Higher education is becoming an increasingly popular option for young people in the UK. In 2020, university acceptances through UCAS were at the highest on record, with well over half a million acceptances into courses across the country. University is rite of passage as well as a place of learning, and quickly becomes the new home of the majority that choose live on-campus. For these, figuring out what to do in your spare time can be difficult, especially if in the first few weeks of the semester – but there are myriad things you can do to fill your time, and enrich yourself in the process.
University is far more than a place of study, it presents many opportunities for extra-curricular activities that could inform your studies, open you up to new experiences or simply offer a way to meet new people and relax outside of your course. University union societies are an excellent and accessible way to find these activities, being university-funded clubs in a wide range of disciplines. You could get involved in the student newspaper or radio station via their societies or join a sports-related society to get fit and meet like minded people. If you don’t see a society that aligns with an interest you’d like to learn more about, you can even apply to start one up.
This might seem like an obvious suggestion, but it is particularly easy for socialising to fall by the wayside when you get caught up in your studies. University is a unique academic pressure, and it is absolutely possible to lose yourself in that pressure at the expense of your mental health. Make plans to get out of your dorm room and be sociable, whether with your flatmates or course friends. Try to plan things that take place off-campus, to get clear of your studying environment and give yourself a chance to reset.

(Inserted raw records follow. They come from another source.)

(** The block before the text is written, for a prefix [x], removed part [y]
    and suffix [z]. *)
Lemma edit_block x y z r b :
  ¬ misplaced (zlen (x ++ y ++ z)) (zlen x) (zlen y) (Z.of_nat r) →
  zlen (x ++ y ++ z) + Z.of_nat r < 9223372036854775808 →
  let origSize := zlen (x ++ y ++ z) in
  let newSize := zlen x + Z.of_nat r + zlen z in
  let removeCharsFromNew := if decide (newSize < zlen x + zlen y)
    then u64 (zlen y - (origSize - newSize)) else zlen y in
  b = (x ++ y ++ z) ++ [NUL] →
  ∃ b', (if decide (origSize < newSize) then
           let shift := u64 (newSize - origSize + removeCharsFromNew) in
           let displacedPartSize := u64 (origSize - zlen x - removeCharsFromNew) in
           let b := realloc fill b (newSize + 1) in
           memmove b (zlen x + shift) (zlen x + removeCharsFromNew) displacedPartSize
         else if decide (newSize < origSize) then
           let shift := if decide (Z.of_nat r < removeCharsFromNew) then Z.of_nat r else 0 in
           let shrinkBy := origSize - newSize in
           let shrinkBy := if decide (shrinkBy < removeCharsFromNew) then removeCharsFromNew else shrinkBy in
           let displacedPartSize := u64 (origSize - zlen x - shrinkBy) in
           b ← memmove b (zlen x + shift) (zlen x + shrinkBy) displacedPartSize;
           Ok (realloc fill b (newSize + 1))
         else Ok b) = Ok b' ∧ shaped x z r b'.
Proof.
  intros Hbad Hsz origSize newSize rm ->. unfold misplaced in Hbad.
  assert (Horig : origSize = zlen x + zlen y + zlen z) by (unfold origSize; rewrite !length_app; lia).
  rewrite !length_app in Hbad, Hsz. clearbody origSize.
  destruct (decide (origSize < newSize)); [|destruct (decide (newSize < origSize))]; simpl.
  - assert (rm = zlen y) as -> by (unfold rm; case_decide; lia).
    rewrite !u64_small by lia.
    replace (newSize - origSize + zlen y) with (Z.of_nat r) by lia.
    replace (origSize - zlen x - zlen y) with (zlen z) by lia. apply edit_grow. lia.
  - unfold rm. destruct (decide (newSize < zlen x + zlen y)) as [HA|HA].
    + rewrite (u64_small (zlen y - _)) by lia.
      replace (zlen y - (origSize - newSize)) with (Z.of_nat r) by lia.
      rewrite (decide_False (P := Z.of_nat r < Z.of_nat r)) by lia.
      destruct (decide (origSize - newSize < Z.of_nat r)) as [Hc|Hc].
      * assert (zlen z = 0) as Hz by lia. destruct z; [|simpl in Hz; lia].
        rewrite u64_small by (simpl in *; lia). unfold newSize. simpl length.
        replace (origSize - zlen x - Z.of_nat r) with (zlen y - Z.of_nat r) by (simpl in *; lia).
        apply edit_shrink_end; lia.
      * rewrite u64_small by lia.
        destruct (edit_shrink x y z r 0 (length y - r)) as (b' & He & Hs); [lia..|].
        rewrite length_app, length_drop in He.
        replace (origSize - newSize) with (Z.of_nat (length y - r)) by lia.
        replace (origSize - zlen x - Z.of_nat (length y - r)) with
          (Z.of_nat (length y - (length y - r) + length z)) by lia.
        exists b'. split; [exact He|done].
    + rewrite (decide_True (P := Z.of_nat r < zlen y)) by lia.
      assert ((if decide (origSize - newSize < zlen y) then zlen y else origSize - newSize) = zlen y) as ->
        by (case_decide; lia).
      rewrite u64_small by lia.
      destruct (edit_shrink x y z r r (length y)) as (b' & He & Hs); [lia..|].
      rewrite length_app, length_drop, Nat.sub_diag in He.
      replace (origSize - zlen x - zlen y) with (Z.of_nat (0 + length z)) by lia.
      exists b'. split; [exact He|done].
  - exists ((x ++ y ++ z) ++ [NUL]). split; [done|]. exists y, NUL. rewrite <-!app_assoc. split; [done|]. lia.
Qed.

End Edit.

(** stringEdit replaces a range.  It returns NULL when the range does not
    lie inside the string; otherwise the result is the string with the range
    replaced by the new text, without touching memory outside the block --
    except when the text shrinks, is longer than half the removed range, the
    range ends beyond the new end and there is text behind it ([misplaced]):
    there the tail is taken from the wrong offset, as the last part shows. *)
Theorem stringEdit_spec (fill : nat → byte) (s : cstring) (o c : Z) (t : option cstring) :
  0 ≤ o → 0 ≤ c → no_nul s → no_nul (default [] t) → zlen s + zlen (default [] t) < 9223372036854775808 →
  (zlen s < o + c → stringEdit fill (Some s) o c t = Ok None ∨ 18446744073709551616 ≤ o + c) ∧
  (o + c ≤ zlen s → ¬ misplaced (zlen s) o c (zlen (default [] t)) →
   stringEdit fill (Some s) o c t
   = Ok (Some (take (Z.to_nat o) s ++ default [] t ++ drop (Z.to_nat (o + c)) s))) ∧
  stringEdit fill (Some (str "abcdefgh")) 2 5 (Some (str "XYZ")) = Ok (Some (str "abXYZf")).
Proof.
  intros Ho Hc Hn Htn Hsz. split_and!.
  - intros Hl. destruct (decide (18446744073709551616 ≤ o + c)); [by right|left].
    unfold stringEdit, strlen. rewrite u64_small by lia. by repeat case_decide; try lia.
  - intros Hl Hbad. unfold stringEdit, strlen.
    set (x := take (Z.to_nat o) s). set (z := drop (Z.to_nat (o + c)) s).
    set (y := take (Z.to_nat c) (drop (Z.to_nat o) s)).
    assert (Hs : s = x ++ y ++ z).
    { unfold x, y, z. replace (Z.to_nat (o + c)) with (Z.to_nat o + Z.to_nat c)%nat by lia.
      by rewrite <-drop_drop, take_drop, take_drop. }
    assert (Hxl : zlen x = o) by (unfold x; rewrite length_take; lia).
    assert (Hyl : zlen y = c) by (unfold y; rewrite length_take, length_drop; lia).
    clearbody x y z. subst s o c. rewrite length_app in Hl, Hbad, Hsz. rewrite length_app in Hl, Hbad, Hsz.
    unfold no_nul in Hn. rewrite !elem_of_app in Hn.
    rewrite (decide_False (P := zlen _ < zlen x)) by (rewrite !length_app; lia).
    rewrite (decide_False (P := zlen _ < zlen y)) by (rewrite !length_app; lia).
    rewrite u64_small by lia.
    rewrite (decide_False (P := zlen _ < zlen x + zlen y)) by (rewrite !length_app; lia).
    set (rz := match t with Some t => zlen t | None => 0 end).
    assert (Hrz : rz = Z.of_nat (length (default [] t))) by (unfold rz; by destruct t).
    assert (Hnew : u64 (zlen (x ++ y ++ z) - zlen y + rz) = zlen x + Z.of_nat (length (default [] t)) + zlen z).
    { rewrite Hrz, u64_small; rewrite !length_app; lia. }
    rewrite Hnew, Hrz.
    destruct (edit_block fill x y z (length (default [] t)) ((x ++ y ++ z) ++ [NUL])) as (b' & He & Hsh);
      [by rewrite !length_app|rewrite !length_app; lia|done|].
    simpl in He |- *. rewrite He. obind.
    rewrite <-(shaped_finish x z (default [] t) b' _ Hsh eq_refl) by (unfold no_nul in *; tauto).
    destruct t as [t|]; [done|]. simpl default. destruct Hsh as (m & e & -> & Hm).
    rewrite (write_nil _ (zlen x)) by (rewrite !length_app; lia). done.
  - vm_compute. reflexivity.
Qed.

(** ** Witnesses *)

Definition zeros (_ : nat) : byte := NUL.

Lemma trimString_spec_witness :
  ∃ t w1 w2, trimString zeros (Some (str "  a b ")) = Ok t ∧ str "  a b " = w1 ++ t ++ w2 ∧ t = str "a b".
Proof.
  destruct (trimString_spec zeros (str "  a b ")) as (t & w1 & w2 & He & Hs & _); [by auto with zilker|].
  exists t, w1, w2. split; [done|]. split; [done|]. vm_compute in He. by injection He as <-.
Defined.

Lemma stringSplitOnToken_spec_witness :
  ∃ l' r', stringSplitOnToken (Some (str "abc. 12")) "."%char (replicate 8 NUL) (replicate 8 NUL) = Ok (true, l', r') ∧
    c_str l' = Ok (str "abc") ∧ c_str r' = Ok (str "12").
Proof.
  destruct (stringSplitOnToken_spec (str "abc. 12") "."%char (replicate 8 NUL) (replicate 8 NUL))
    as (b & l' & r' & He & _ & _ & _ & _); [by auto with zilker|done|simpl; lia|simpl; lia|].
  exists l', r'. vm_compute in He. injection He as <- <- <-. by vm_compute.
Defined.

Lemma safeString_bounded_witness :
  ∃ d d', safeStringCopy (Some (replicate 4 NUL)) 4 (Some (str "abcdef")) = Ok (true, Some d) ∧
    c_str d = Ok (str "abc") ∧
    safeStringAppend (Some (replicate 4 NUL)) 4 (Some (str "abcdef")) = Ok (true, Some d') ∧
    c_str d' = Ok (str "abc").
Proof.
  destruct (safeString_bounded (replicate 4 NUL) 4 (str "abcdef") [] (replicate 3 NUL))
    as [(d & H1 & _ & H2 & _) Happ]; [lia|simpl; lia|by auto with zilker|simpl; lia|].
  destruct Happ as (d' & H3 & _ & H4 & _); [by auto with zilker|done|simpl; lia|].
  exists d, d'. by split_and!.
Defined.

Lemma stringReplace_spec_witness :
  ∃ segs rest, stringReplace zeros false (Some (str "a.b.c")) (Some (str ".")) (Some (str "--"))
      = Ok (Some (pieces (str "--") segs rest)) ∧
    str "a.b.c" = pieces (str ".") segs rest ∧ pieces (str "--") segs rest = str "a--b--c".
Proof.
  destruct (stringReplace_spec zeros (str "a.b.c") (str ".") (str "--")) as (segs & rest & He & Hs & _);
    [done|done|simpl; lia|simpl; lia|].
  exists segs, rest. split; [done|]. split; [done|].
  assert (Hr : stringReplace zeros false (Some (str "a.b.c")) (Some (str ".")) (Some (str "--"))
    = Ok (Some (str "a--b--c"))) by (vm_compute; reflexivity).
  rewrite He in Hr. by injection Hr.
Defined.

Lemma stringEdit_spec_witness :
  stringEdit zeros (Some (str "hello world")) 6 5 (Some (str "there!")) = Ok (Some (str "hello there!")).
Proof.
  destruct (stringEdit_spec zeros (str "hello world") 6 5 (Some (str "there!"))) as (_ & H & _);
    [lia|lia|by auto with zilker|by auto with zilker|simpl; lia|].
  apply H; [simpl; lia|]. unfold misplaced. simpl. lia.
Defined.

End StringTheorems.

In a similar vein, making time for your friends and family at home is crucial – both for your mental health and to maintain your relationships. Leaving your belongings behind while you travel back might be a point of concern, especially in a large halls of residence full of relative strangers. As such, you might make use of private storage spaces to ensure the safety of your personal effects while you travel. For example, if you were travelling back from Liverpool University to meet family members, you could place your valuables in self-storage units in Liverpool for safe keeping. Seeing your family between semesters can be a real mental-health boost, and a brilliant way to recharge before the rigours of university tests and coursework.
Exercise and Self-Care
If you find yourself at a loose end between study sessions and social hangouts, you should use this time to take care of yourself in other ways. Exercise is a key way to look after your body and mind, keeping you limber and alert and ensuring your university diet doesn’t take hold too much. Other forms of self-care such as meditation and mindfulness exercises can help your recover from the stresses of your course, and maintain your mental health while preparing for exams.